A true fact that I relate to anyone who will listen is the skill my mother possessed as it pertains to the division of a single chicken; the structure of which suggests a breast, split in two, two thighs, two legs and two wings to total eight portions, if you don’t consider the bony back a piece!  Hint: they don’t sell backs at KFC. 
Ah, but they do at Christine’s (my mother) Kitchen!  And a wing has two parts, also.  And a breast, in half, can be again, halved!  Yes, thirteen pieces of chicken from a single yard bird.  I’m just glad I have seven sisters and not seven brothers.  I probably would have starved before I was six!

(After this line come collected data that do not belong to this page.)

Lemma trim_start_app_nonempty (p q : list ascii) :
  trim_start p <> [] -> trim_start (app p q) = app (trim_start p) q.
Proof.
  induction p as [|c p IH]; cbn; [contradiction|].
  destruct (is_js_space c); [exact IH|reflexivity].
Qed.

Lemma trim_start_all_spaces (p : list ascii) :
  trim_start p = [] -> Forall (fun c => is_js_space c = true) p.
Proof.
  induction p as [|c p IH]; cbn; [constructor|].
  destruct (is_js_space c) eqn:Hc; [intros H; constructor; auto|discriminate].
Qed.

Lemma trim_list_spaces_left (ws p : list ascii) :
  Forall (fun c => is_js_space c = true) ws -> trim_list (app ws p) = trim_list p.
Proof. intros Hws. unfold trim_list. now rewrite trim_start_spaces_app. Qed.

Lemma trim_list_spaces_right (p ws : list ascii) :
  Forall (fun c => is_js_space c = true) ws -> trim_list (app p ws) = trim_list p.
Proof.
  intros Hws. unfold trim_list.
  destruct (trim_start p) as [|x r] eqn:Hp.
  - apply trim_start_all_spaces in Hp.
    rewrite trim_start_spaces_app by exact Hp.
    rewrite <- (app_nil_r ws) at 1. rewrite trim_start_spaces_app by exact Hws. reflexivity.
  - rewrite trim_start_app_nonempty by (rewrite Hp; discriminate). rewrite Hp.
    rewrite rev_app_distr, trim_start_spaces_app by (apply Forall_rev, Hws). reflexivity.
Qed.

Lemma trim_list_split (l : list ascii) :
  exists ws1 ws2, l = app ws1 (app (trim_list l) ws2)
    /\ Forall (fun c => is_js_space c = true) ws1
    /\ Forall (fun c => is_js_space c = true) ws2.
Proof.
  destruct (trim_start_split l) as [d1 [H1 Hd1]].
  destruct (trim_start_split (rev (trim_start l))) as [d2 [H2 Hd2]].
  exists d1, (rev d2). split; [|split; [exact Hd1|apply Forall_rev, Hd2]].
  unfold trim_list. rewrite H1 at 1. f_equal.
  rewrite <- rev_app_distr, <- H2. now rewrite rev_involutive.
Qed.

Lemma split_trim_pieces (sep : ascii) (l : list ascii) :
  is_js_space sep = false ->
  map trim_list (split_aux sep [] (trim_list l)) = map trim_list (split_aux sep [] l).
Proof.
  intros Hsep. destruct (trim_list_split l) as [ws1 [ws2 [Hl [H1 H2]]]].
  rewrite Hl at 2. set (c := trim_list l).
  assert (Hns : forall ws, Forall (fun x => is_js_space x = true) ws ->
                           Forall (fun x => x <> sep) ws).
  { intros ws Hws. eapply Forall_impl; [|exact Hws]. intros x Hx E. congruence. }
  rewrite split_aux_no_sep_app by (apply Hns, H1). rewrite app_nil_r.
  rewrite (split_aux_cur sep (rev ws1)), rev_involutive.
  destruct (split_aux_app_last sep [] c ws2 (Hns _ H2)) as [ps [p [E1 E2]]].
  rewrite E2, E1. destruct ps as [|q ps]; cbn [app map].
  - now rewrite trim_list_spaces_left, trim_list_spaces_right by assumption.
  - rewrite trim_list_spaces_left by exact H1. f_equal. rewrite !map_app. cbn [map].
    now rewrite trim_list_spaces_right by exact H2.
Qed.

Lemma join_comma_pieces (vs : list string) :
  vs <> [] ->
  Forall (fun v => Forall (fun c => c <> ","%char) (list_ascii_of_string v)
                   /\ trim_list (list_ascii_of_string v) = list_ascii_of_string v) vs ->
  map trim_list (split_aux "," [] (list_ascii_of_string (join ", " vs)))
  = map list_ascii_of_string vs.
Proof.
  intros Hne Hvs. induction Hvs as [|v vs [Hc Ht] Hvs IH]; [contradiction|].
  destruct vs as [|w vs].
  - cbn [join map]. rewrite split_aux_no_sep by exact Hc. cbn [map rev app]. now rewrite Ht.
  - change (join ", " (v :: w :: vs)) with (v ++ ", " ++ join ", " (w :: vs)).
    rewrite !list_ascii_of_string_app. cbn [list_ascii_of_string app].
    rewrite split_aux_no_sep_app by exact Hc. rewrite app_nil_r.
    cbn [split_aux]. change (Ascii.eqb "," ",") with true. cbn iota.
    change (Ascii.eqb " " ",") with false. cbn iota.
    rewrite split_aux_cur. specialize (IH ltac:(discriminate)).
    pose proof (split_aux_nonempty "," [] (list_ascii_of_string (join ", " (w :: vs)))) as Hn.
    destruct (split_aux "," [] (list_ascii_of_string (join ", " (w :: vs)))) as [|p ps];
      [contradiction|].
    cbn [map rev app] in IH |- *. rewrite rev_involutive, Ht.
    change (" "%char :: p) with (app [" "%char] p).
    rewrite trim_list_spaces_left by (repeat constructor). now rewrite IH.
Qed.

(** Re-opening the filter editor on an [$in] filter and applying it
    unchanged gives back the same list when no element contains a comma
    or has white space at its ends; an empty list comes back as [[""]]. *)
Theorem parseValue_valueToString_in (vs : list string) :
  vs <> [] ->
  Forall (fun v => Forall (fun c => c <> ","%char) (list_ascii_of_string v) /\ trim v = v) vs ->
  parseValue (valueToString (JArr (map JStr vs))) OpIn = JArr (map JStr vs)
  /\ parseValue (valueToString (JArr [])) OpIn = JArr [JStr ""].
Proof.
  intros Hne Hvs. split; [|reflexivity].
  unfold valueToString, parseValue. rewrite map_map. cbn [js_String]. rewrite map_id.
  f_equal. unfold split, trim. rewrite list_ascii_of_string_of_list_ascii.
  rewrite map_map.
  rewrite map_ext with (g := fun p => JStr (string_of_list_ascii (trim_list p)))
    by (intros p; now rewrite list_ascii_of_string_of_list_ascii).
  rewrite <- (map_map trim_list (fun p => JStr (string_of_list_ascii p))).
  rewrite split_trim_pieces by reflexivity.
  rewrite join_comma_pieces; [|exact Hne|].
  - rewrite map_map. apply map_ext. intros v. now rewrite string_of_list_ascii_of_string.
  - eapply Forall_impl; [|exact Hvs]. intros v [Hc Ht]. split; [exact Hc|].
    apply (f_equal list_ascii_of_string) in Ht. unfold trim in Ht.
    now rewrite list_ascii_of_string_of_list_ascii in Ht.
Qed.

Lemma parseValue_valueToString_in_witness :
  parseValue (valueToString (JArr (map JStr ["news"; "blog post"]))) OpIn
    = JArr (map JStr ["news"; "blog post"])
  /\ parseValue (valueToString (JArr [])) OpIn = JArr [JStr ""].
Proof.
  apply parseValue_valueToString_in; [discriminate|].
  repeat constructor; discriminate.
Defined.

(** *** Re-editing a number filter: [Number] after [Number.prototype.toString] *)

Lemma decimal_digit_facts (c : ascii) :
  is_decimal_digit c = true ->
  is_js_space c = false /\ Ascii.eqb c "+" = false /\ Ascii.eqb c "-" = false
  /\ Ascii.eqb c "." = false /\ Ascii.eqb c "e" = false /\ Ascii.eqb c "E" = false
  /\ (Ascii.eqb c "x" || Ascii.eqb c "X" || Ascii.eqb c "o" || Ascii.eqb c "O"
      || Ascii.eqb c "b" || Ascii.eqb c "B") = false
  /\ Ascii.eqb c "I" = false.
Proof.
  intros H.
  pose proof (forall_ascii (fun c => implb (is_decimal_digit c)
    (negb (is_js_space c) && negb (Ascii.eqb c "+") && negb (Ascii.eqb c "-")
     && negb (Ascii.eqb c ".") && negb (Ascii.eqb c "e") && negb (Ascii.eqb c "E")
     && negb (Ascii.eqb c "x" || Ascii.eqb c "X" || Ascii.eqb c "o" || Ascii.eqb c "O"
      || Ascii.eqb c "b" || Ascii.eqb c "B") && negb (Ascii.eqb c "I")))
    ltac:(vm_compute; reflexivity) c) as F.
  cbv beta in F. rewrite H in F. cbn [implb] in F.
  repeat match type of F with
  | (_ && _)%bool = true => apply andb_prop in F; destruct F as [F ?]
  end.
  repeat match goal with
  | Hn : negb _ = true |- _ => apply negb_true_iff in Hn
  end.
  repeat split; assumption.
Qed.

To my point of this writing; my wife suggests I can eat chicken and reconstruct the skeleton for scientific use when I am finished as there is nothing left except bones.  I tell her that my eating chicken is a habit born of history!  Whatever piece of chicken I was fortunate enough to receive at the dinner table of my father, was tasty, very much appreciated and consumed to the bone; as was any left on anyone else’s plate after they thought that they had had enough and was finished eating!  I am not, nor ever have I been, in the habit of leaving meat on bones!  When chicken is served at our house, now, my wife eats what she will and then passes the remainder to me for clean-up; I do my thing!  My wife has gotten used to my habit!  

2 comments:

  1. Hey...It wasn't that many people at my kitchen table in my immediate family either, but knowing where I come from times where meat was left on a chicken bone were few and far between. People look at me crazy when my chicken or any other food pulls a disappearing act on a plate. I just look at them like, “Man I’m grubbing”! I swear I get it honestly!!